Continuous integration and continuous delivery for HPC

Ludovic Courtès — March 6, 2023

Will those binaries actually work? This is a central question for HPC practitioners and one that’s sometimes hard to answer: increasingly complex software stacks being deployed, and often on a variety of clusters. Will that program pick the right libraries? Will it perform well? With each cluster having its own hardware characteristics, portability is often considered unachievable. As a result, HPC practitioners rarely take advantage of continuous integration and continuous delivery (CI/CD): building software locally on the cluster is common, and software validation is often a costly manual process that has to be repeated on each cluster.

We discussed before that use of pre-built binaries is not inherently an obstacle to performance, be it for networking or for code—a property often referred to as performance portability. Thanks to performance portability, continuous delivery is an option in HPC. In this article, we show how Guix users and system administrators have benefited from continuous integration and continuous delivery on HPC clusters.

Hermetic builds

But first things first: before we talk about continuous integration, we need to talk about hermetic or isolated builds. One of the key insights of the pioneering work of Eelco Dolstra on the Nix package manager is this: by building software in isolated environments, we can eliminate interference with the rest of the system and practically achieve reproducible builds. Simply put, if Alice runs a build process in an isolated environment on a supercomputer, and Bob runs the same build process in an isolated environment on their laptop, they’ll get the same output (unless of course the build process is not deterministic).

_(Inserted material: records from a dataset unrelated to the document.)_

(** [url.Parse] *)
Definition Parse (rawURL : string) : result URL :=
  let '(u, frag, _) := gostrings.Cut rawURL "#"%char in
  url <-! parse u;
  if bool_decide (frag = "") then Ok url
  else if negb (valid_escapes frag) then Err "invalid URL escape"
  else Ok (set_Fragment frag url).

(** [URL.String] *)
Definition String_ (u : URL) : string :=
  (if bool_decide (Scheme u = "") then "" else Scheme u +:+ ":")
  +:+ (if bool_decide (Opaque u = "")
       then
         (if negb (bool_decide (Scheme u = ""))
             || negb (bool_decide (Authority u = ""))
          then
            if OmitHost u && bool_decide (Authority u = "") then ""
            else
              (if negb (bool_decide (Authority u = ""))
                  || negb (bool_decide (Path u = ""))
               then "//" else "")
              +:+ Authority u
          else "")
         +:+ (if negb (bool_decide (Path u = ""))
                 && negb (gostrings.HasPrefix (Path u) "/")
                 && negb (bool_decide (Authority u = ""))
              then "/" else "")
         +:+ (if bool_decide (Scheme u = "") && bool_decide (Authority u = "")
                 && gostrings.Contains (gostrings.Cut (Path u) "/"%char).1.1 ":"%char
              then "./" else "")
         +:+ Path u
       else Opaque u)
  +:+ (if ForceQuery u || negb (bool_decide (RawQuery u = ""))
       then "?" +:+ RawQuery u else "")
  +:+ (if bool_decide (Fragment u = "") then "" else "#" +:+ Fragment u).

(** [url.Values], a [map[string][]string]. *)
Abbreviation Values := (gmap string (list string)).

(** [Values.Set] *)
Definition Set_ (key value : string) (v : Values) : Values :=
  <[key := [value]]> v.

(** [Values.Get]: the first value of the key, or the empty string. *)
Definition Get (key : string) (v : Values) : string :=
  match v !! key with
  | Some (value :: _) => value
  | _ => ""
  end.

Definition upperhex (n : nat) : ascii :=
  if bool_decide (n < 10) then ascii_of_nat (48 + n) else ascii_of_nat (55 + n).

(** [shouldEscape(c, encodeQueryComponent)] is false. *)
Definition query_unreserved (c : ascii) : bool :=
  is_alnum c || one_of "-_.~" c.

(** What [url.QueryEscape] writes for one byte: the byte itself, [+] for
    a space, or [%XX]. *)
Definition escape_byte (c : ascii) : string :=
  if query_unreserved c then String c ""
  else if bool_decide (c = " "%char) then "+"
  else
    let n := nat_of_ascii c in
    String "%"%char (String (upperhex (n / 16)) (String (upperhex (n mod 16)) "")).

(** [url.QueryEscape] *)
Fixpoint QueryEscape (s : string) : string :=
  match s with
  | EmptyString => ""
  | String c s' => escape_byte c +:+ QueryEscape s'
  end.

(** [url.QueryUnescape] *)
Fixpoint QueryUnescape (s : string) : result string :=
  match s with
  | EmptyString => Ok ""
  | String c s' =>
      if bool_decide (c = "%"%char) then
        match s' with
        | String h1 (String h2 s'') =>
            if ishex h1 && ishex h2
            then
              r <-! QueryUnescape s'';
              Ok (String (ascii_of_nat (unhex h1 * 16 + unhex h2)) r)
            else Err "invalid URL escape"
        | _ => Err "invalid URL escape"
        end
      else
        r <-! QueryUnescape s';
        Ok (String (if bool_decide (c = "+"%char) then " "%char else c) r)
  end.

Fixpoint split (sep : ascii) (s : string) : list string :=
  match s with
  | EmptyString => [""]
  | String c s' =>
      if decide (c = sep) then "" :: split sep s'
      else
        match split sep s' with
        | piece :: pieces => String c piece :: pieces
        | [] => [String c ""]
        end
  end.

(** One turn of the loop of [parseQuery], on the text between two [&]. *)
Definition parseQuery_piece (m : Values) (piece : string) : Values :=
  if gostrings.Contains piece ";"%char then m
  else if bool_decide (piece = "") then m
  else
    let '(key, value, _) := gostrings.Cut piece "="%char in
    match QueryUnescape key, QueryUnescape value with
    | Ok key, Ok value => <[key := (default [] (m !! key) ++ [value])%list]> m
    | _, _ => m
    end.

(** [URL.Query]: [ParseQuery(u.RawQuery)], whose error is dropped; the
    pieces that fail to parse leave no entry. *)
Definition ParseQuery (query : string) : Values :=
  foldl parseQuery_piece ∅ (split "&"%char query).

Definition Query (u : URL) : Values := ParseQuery (RawQuery u).

(** The [key=value] pieces of [Values.Encode], keys in sorted order. *)
Definition Encode_pieces (v : Values) : list string :=
  flat_map
    (fun kvs => (fun value => QueryEscape kvs.1 +:+ "=" +:+ QueryEscape value) <$> kvs.2)
    (sort_by_key (map_to_list v)).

From that perspective, pre-built binaries in Guix (and Nix) are merely substitutes for local builds: you can choose to build things locally, but as an optimization you may just as well fetch the build result from someone you trust—since it’s the same as what you’d get anyway.

A closely related property is full control of the software package dependency graph. Guix package definitions stand alone: they can only refer to one another and cannot refer to software that happens to be available on the machine in /usr/lib64, say—that directory is not even visible in the isolated build environment! Thus, a package in Guix has its dependencies fully specified, down to the C library—and even further down.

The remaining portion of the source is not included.